Robust Q-learning

Ertefaie, Ashkan, McKay, James R., Oslin, David, Strawderman, Robert L.

arXiv.org Machine Learning 

A dynamic treatment strategy is a sequence of decision rules that maps individual characteristics to a treatment option at each decision point (i.e., a specific point in time in which a treatment is to be considered or altered). An optimal dynamic treatment strategy seeks to make these decisions to maximize a particular expected health outcome (Lavori & Dawson, 2000; Murphy, 2005; Nahum-Shani et al., 2012a; Lei et al., 2012; Davidian et al., 2016). This is similar to clinical decision making whereby care providers tailor the type/dose of treatment over the course of clinical care based on ongoing information regarding patient progress in treatment.

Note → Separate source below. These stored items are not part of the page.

(** C7.  [markProcessed] inserts if absent and is idempotent: a second call
    with the same (nonce, chain, event type), whatever tx hash it brings,
    returns the store exactly as the first call left it, so the hash stored
    under the key is the one that was there or else the first call's;
    [isProcessed] is true for the key after the call and stays true under
    all later writes; and no store reached from the empty one by any
    sequence of writes holds more than one row under any key. *)
Theorem markProcessed_insert_if_absent :
  forall (store : RelayerDB.t) (n : Z) (c e tx1 tx2 : string)
         (later history : list RelayerDB.write) (n' : Z) (c' e' : string),
    let store1 := RelayerDB.markProcessed store n c tx1 e in
    RelayerDB.markProcessed store1 n c tx2 e = store1
    /\ RelayerDB.stored_tx_hash (RelayerDB.markProcessed store1 n c tx2 e) n c e
       = Some (default tx1 (RelayerDB.stored_tx_hash store n c e))
    /\ RelayerDB.isProcessed store1 n c e = true
    /\ RelayerDB.isProcessed (RelayerDB.apply_writes store1 later) n c e = true
    /\ (RelayerDB.marks (RelayerDB.apply_writes RelayerDB.empty history) n' c' e' <= 1)%nat.
Proof.
  intros store n c e tx1 tx2 later history n' c' e' store1. subst store1.
  split; [apply RelayerDBFacts.markProcessed_absorbs|].
  split; [rewrite RelayerDBFacts.markProcessed_absorbs;
          apply RelayerDBFacts.stored_tx_hash_markProcessed|].
  split; [apply RelayerDBFacts.isProcessed_markProcessed|].
  split; [apply isProcessed_apply_writes, RelayerDBFacts.isProcessed_markProcessed|].
  apply RelayerDBFacts.marks_apply_writes. change (0 <= 1)%nat. lia.
Qed.

(** ** Number(...) as the dedup key *)

Lemma Number_exact n : 0 <= n <= 2 ^ 53 -> Number n = n.
Proof.
  intros [H0 H53]. unfold Number.
  destruct (Z.ltb_spec n (2 ^ 53)) as [Hlt|Hge]; [reflexivity|].
  change (2 ^ 53) with 9007199254740992 in *.
  assert (n = 9007199254740992) as -> by lia. vm_compute. reflexivity.
Qed.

The main goal of precision medicine (i.e., developing an effective dynamic treatment strategy) is to use patient characteristics to inform a personalized treatment plan as a sequence of decision rules that leads to the best possible health outcome for each patient (Nahum-Shani et al., 2012a; Chakraborty & Moodie, 2013; Moodie & Kosorok, 2015; Butler et al., 2018). Q-learning is a reinforcement learning algorithm that is widely used to estimate an optimal dynamic treatment strategy using data from multistage randomized clinical trials or observational studies (Watkins & Dayan, 1992; Nahum-Shani et al., 2012b; Laber et al., 2014).